TASK TO COMPLETE
Look through the listing and report every line that has "change" in it.

DATASET EXCERPTS
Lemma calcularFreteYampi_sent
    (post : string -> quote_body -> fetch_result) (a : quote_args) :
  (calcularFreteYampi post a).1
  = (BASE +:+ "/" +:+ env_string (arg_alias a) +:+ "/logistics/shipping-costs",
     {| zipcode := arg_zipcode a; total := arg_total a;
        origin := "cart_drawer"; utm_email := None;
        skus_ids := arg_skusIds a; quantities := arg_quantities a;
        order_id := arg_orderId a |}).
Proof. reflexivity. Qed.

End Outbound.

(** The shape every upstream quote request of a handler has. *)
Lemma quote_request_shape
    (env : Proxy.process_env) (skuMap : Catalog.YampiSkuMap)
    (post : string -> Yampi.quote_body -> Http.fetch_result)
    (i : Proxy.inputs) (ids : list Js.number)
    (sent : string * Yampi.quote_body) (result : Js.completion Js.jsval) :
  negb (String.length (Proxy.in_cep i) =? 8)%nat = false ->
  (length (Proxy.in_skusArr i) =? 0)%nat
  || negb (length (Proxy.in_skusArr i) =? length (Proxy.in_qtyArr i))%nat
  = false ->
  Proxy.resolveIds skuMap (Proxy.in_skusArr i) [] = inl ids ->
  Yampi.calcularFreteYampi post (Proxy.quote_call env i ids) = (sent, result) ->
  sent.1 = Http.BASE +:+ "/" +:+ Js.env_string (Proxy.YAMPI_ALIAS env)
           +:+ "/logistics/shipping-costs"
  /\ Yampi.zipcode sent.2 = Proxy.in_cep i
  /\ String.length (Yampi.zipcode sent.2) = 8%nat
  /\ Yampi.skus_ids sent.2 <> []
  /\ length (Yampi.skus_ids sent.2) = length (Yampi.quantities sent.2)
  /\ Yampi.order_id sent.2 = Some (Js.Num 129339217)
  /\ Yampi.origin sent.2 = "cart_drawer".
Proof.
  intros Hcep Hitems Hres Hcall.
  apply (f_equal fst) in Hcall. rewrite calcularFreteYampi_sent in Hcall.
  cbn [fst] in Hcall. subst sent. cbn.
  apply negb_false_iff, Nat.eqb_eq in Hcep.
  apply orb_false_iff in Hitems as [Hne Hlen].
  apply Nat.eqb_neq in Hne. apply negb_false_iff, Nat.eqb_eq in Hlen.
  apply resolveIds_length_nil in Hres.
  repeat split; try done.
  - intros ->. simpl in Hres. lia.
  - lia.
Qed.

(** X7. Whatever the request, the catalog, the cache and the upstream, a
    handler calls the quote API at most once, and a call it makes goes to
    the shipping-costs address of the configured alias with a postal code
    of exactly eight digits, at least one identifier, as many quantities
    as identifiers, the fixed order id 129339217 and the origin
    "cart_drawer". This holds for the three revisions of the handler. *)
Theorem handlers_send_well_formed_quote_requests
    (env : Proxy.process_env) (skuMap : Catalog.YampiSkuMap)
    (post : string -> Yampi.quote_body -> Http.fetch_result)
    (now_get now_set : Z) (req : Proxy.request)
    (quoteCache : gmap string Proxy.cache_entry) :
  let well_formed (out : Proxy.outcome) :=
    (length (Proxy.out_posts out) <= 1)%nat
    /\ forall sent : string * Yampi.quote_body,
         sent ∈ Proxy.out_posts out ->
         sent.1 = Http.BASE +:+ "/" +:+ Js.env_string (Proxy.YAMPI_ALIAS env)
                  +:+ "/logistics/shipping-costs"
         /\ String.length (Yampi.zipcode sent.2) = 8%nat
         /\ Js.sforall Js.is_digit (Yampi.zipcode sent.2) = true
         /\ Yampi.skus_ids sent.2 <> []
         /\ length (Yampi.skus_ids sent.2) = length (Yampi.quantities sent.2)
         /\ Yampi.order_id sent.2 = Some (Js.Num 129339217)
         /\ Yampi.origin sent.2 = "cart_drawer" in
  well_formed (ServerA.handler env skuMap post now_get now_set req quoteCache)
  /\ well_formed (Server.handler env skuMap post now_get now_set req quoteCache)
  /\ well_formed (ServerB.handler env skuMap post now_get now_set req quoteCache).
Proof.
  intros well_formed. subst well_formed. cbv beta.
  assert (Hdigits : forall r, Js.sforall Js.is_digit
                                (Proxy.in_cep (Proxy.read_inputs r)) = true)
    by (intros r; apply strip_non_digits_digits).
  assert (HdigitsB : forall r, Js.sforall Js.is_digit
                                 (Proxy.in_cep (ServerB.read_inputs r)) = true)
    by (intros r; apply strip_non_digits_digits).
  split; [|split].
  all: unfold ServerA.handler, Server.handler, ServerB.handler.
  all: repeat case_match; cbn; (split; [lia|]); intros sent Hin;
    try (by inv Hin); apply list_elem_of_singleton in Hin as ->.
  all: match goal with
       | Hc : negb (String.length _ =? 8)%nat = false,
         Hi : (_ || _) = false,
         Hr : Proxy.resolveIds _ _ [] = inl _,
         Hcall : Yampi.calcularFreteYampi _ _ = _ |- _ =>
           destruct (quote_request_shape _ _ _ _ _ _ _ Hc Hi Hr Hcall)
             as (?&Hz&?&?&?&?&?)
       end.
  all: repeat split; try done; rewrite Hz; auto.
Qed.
==
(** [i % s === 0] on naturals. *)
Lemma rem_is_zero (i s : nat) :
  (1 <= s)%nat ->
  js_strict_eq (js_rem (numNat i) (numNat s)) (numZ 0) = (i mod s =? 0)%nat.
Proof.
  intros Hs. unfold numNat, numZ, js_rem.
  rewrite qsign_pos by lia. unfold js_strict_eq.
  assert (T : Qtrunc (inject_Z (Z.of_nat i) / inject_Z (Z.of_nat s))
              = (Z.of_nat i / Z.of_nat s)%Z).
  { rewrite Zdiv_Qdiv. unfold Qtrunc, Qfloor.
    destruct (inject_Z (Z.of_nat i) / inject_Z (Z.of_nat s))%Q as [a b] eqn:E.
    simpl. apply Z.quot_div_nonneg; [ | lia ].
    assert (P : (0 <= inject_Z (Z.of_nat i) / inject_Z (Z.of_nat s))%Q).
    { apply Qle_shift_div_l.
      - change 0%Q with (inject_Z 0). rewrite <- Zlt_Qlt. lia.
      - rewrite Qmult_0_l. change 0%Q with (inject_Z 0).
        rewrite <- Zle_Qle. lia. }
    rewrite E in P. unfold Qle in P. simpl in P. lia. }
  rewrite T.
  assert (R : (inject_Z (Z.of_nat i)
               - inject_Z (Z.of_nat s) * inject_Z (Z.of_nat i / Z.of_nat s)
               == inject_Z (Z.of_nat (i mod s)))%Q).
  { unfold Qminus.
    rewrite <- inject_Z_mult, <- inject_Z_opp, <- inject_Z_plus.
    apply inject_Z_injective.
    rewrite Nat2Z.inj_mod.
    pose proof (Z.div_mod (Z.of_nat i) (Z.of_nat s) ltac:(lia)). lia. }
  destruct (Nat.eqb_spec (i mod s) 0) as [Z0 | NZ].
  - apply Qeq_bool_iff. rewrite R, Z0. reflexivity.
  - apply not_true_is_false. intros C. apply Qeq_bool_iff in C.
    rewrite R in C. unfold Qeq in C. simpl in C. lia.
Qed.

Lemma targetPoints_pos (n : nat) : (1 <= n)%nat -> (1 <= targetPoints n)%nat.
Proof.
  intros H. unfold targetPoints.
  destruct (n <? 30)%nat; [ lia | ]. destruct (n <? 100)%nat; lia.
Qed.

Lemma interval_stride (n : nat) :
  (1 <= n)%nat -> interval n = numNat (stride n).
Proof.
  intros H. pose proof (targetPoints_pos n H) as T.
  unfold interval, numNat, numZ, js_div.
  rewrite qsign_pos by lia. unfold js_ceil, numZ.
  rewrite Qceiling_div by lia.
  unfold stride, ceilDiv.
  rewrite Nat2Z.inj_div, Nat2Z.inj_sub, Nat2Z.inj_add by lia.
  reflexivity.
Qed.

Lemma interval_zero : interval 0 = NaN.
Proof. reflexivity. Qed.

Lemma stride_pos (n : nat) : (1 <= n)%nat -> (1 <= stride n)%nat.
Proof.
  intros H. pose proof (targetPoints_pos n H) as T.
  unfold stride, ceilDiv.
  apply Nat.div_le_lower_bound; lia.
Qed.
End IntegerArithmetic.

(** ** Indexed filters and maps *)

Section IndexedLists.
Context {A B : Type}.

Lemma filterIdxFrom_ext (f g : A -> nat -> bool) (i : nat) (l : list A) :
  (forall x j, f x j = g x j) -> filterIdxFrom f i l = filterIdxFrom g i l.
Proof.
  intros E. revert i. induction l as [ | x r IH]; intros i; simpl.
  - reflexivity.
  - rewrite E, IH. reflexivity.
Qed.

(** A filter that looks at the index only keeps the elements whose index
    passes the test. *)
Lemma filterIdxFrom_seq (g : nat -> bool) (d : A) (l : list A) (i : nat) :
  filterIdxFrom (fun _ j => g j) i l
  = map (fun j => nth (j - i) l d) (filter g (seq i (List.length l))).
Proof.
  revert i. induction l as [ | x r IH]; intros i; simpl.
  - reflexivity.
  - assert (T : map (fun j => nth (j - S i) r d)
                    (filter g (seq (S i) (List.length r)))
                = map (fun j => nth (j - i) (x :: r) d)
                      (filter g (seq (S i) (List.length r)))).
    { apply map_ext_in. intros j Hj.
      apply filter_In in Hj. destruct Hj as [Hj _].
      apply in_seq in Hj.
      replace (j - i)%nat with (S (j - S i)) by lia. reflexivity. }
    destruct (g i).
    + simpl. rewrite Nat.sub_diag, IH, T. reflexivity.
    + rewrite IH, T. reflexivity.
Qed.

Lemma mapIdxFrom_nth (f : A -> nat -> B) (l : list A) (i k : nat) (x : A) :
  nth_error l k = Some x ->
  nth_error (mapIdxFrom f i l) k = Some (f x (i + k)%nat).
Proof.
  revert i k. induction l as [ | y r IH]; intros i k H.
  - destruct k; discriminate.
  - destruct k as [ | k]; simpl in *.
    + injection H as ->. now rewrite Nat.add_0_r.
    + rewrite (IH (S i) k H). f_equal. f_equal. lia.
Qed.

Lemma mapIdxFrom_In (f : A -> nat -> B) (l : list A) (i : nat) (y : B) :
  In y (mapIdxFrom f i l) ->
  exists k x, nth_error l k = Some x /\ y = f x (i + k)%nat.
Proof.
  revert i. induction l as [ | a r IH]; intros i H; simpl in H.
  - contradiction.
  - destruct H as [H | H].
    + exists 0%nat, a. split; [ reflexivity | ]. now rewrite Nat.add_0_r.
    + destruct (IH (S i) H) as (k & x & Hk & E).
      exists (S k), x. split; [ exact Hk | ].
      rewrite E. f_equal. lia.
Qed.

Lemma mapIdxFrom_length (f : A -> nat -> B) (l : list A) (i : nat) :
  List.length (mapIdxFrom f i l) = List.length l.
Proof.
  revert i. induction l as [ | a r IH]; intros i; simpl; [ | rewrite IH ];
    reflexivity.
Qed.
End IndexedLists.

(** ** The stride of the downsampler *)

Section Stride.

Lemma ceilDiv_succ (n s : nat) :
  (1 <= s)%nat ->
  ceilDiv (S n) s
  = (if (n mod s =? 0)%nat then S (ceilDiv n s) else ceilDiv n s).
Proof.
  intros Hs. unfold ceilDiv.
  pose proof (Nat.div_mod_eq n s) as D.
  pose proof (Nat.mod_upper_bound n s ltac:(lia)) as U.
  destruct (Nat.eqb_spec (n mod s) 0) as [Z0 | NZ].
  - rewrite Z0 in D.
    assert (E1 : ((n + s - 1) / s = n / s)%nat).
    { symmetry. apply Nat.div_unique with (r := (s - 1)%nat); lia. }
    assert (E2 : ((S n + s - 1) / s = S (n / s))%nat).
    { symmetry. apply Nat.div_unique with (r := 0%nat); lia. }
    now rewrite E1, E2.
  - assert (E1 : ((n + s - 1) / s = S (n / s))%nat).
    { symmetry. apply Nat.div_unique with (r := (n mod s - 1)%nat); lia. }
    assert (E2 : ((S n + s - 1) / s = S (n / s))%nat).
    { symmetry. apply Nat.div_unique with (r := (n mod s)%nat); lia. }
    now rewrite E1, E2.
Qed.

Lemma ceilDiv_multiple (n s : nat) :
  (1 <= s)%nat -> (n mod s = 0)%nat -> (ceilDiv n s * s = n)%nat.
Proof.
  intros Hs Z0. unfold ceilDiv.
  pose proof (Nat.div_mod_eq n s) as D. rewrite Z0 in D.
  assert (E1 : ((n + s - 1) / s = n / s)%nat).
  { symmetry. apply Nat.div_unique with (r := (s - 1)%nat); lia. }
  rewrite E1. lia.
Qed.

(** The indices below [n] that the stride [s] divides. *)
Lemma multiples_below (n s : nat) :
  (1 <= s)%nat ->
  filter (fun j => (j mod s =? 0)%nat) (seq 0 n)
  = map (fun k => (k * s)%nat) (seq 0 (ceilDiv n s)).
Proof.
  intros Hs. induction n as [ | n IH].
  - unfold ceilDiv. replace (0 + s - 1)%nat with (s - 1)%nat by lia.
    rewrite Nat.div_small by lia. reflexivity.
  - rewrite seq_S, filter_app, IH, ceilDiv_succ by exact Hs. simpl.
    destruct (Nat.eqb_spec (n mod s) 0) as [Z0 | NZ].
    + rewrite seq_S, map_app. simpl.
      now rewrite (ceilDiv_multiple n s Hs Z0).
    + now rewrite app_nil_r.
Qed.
--
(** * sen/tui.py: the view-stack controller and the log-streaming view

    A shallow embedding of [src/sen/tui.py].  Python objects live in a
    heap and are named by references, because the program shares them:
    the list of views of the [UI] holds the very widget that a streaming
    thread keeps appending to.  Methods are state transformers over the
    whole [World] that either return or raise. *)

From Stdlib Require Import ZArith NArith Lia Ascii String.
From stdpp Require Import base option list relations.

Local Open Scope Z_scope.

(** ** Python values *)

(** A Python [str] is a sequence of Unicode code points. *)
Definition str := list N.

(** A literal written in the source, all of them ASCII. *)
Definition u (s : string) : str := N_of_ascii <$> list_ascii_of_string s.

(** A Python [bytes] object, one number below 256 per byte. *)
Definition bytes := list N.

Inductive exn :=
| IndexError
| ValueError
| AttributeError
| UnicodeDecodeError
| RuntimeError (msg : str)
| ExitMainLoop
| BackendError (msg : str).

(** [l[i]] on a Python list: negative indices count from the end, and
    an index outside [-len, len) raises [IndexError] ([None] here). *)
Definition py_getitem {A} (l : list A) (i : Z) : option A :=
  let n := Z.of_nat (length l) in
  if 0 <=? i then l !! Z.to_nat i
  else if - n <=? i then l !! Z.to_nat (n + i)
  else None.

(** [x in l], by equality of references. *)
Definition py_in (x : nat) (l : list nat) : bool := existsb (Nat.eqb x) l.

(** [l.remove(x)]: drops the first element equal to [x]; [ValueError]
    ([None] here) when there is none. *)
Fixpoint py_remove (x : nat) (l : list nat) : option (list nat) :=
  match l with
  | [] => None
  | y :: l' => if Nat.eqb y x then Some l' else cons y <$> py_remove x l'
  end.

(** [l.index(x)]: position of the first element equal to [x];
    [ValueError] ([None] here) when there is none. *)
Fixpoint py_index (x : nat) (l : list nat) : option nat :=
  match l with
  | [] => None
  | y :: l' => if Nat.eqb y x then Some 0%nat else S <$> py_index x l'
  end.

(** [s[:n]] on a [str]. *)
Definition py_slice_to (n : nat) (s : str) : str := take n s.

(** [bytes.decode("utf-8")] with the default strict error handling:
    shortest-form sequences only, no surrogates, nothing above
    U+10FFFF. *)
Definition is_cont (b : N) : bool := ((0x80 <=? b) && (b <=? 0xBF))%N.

YOUR RESPONSE
      - change 0%Q with (inject_Z 0). rewrite <- Zlt_Qlt. lia.
      - rewrite Qmult_0_l. change 0%Q with (inject_Z 0).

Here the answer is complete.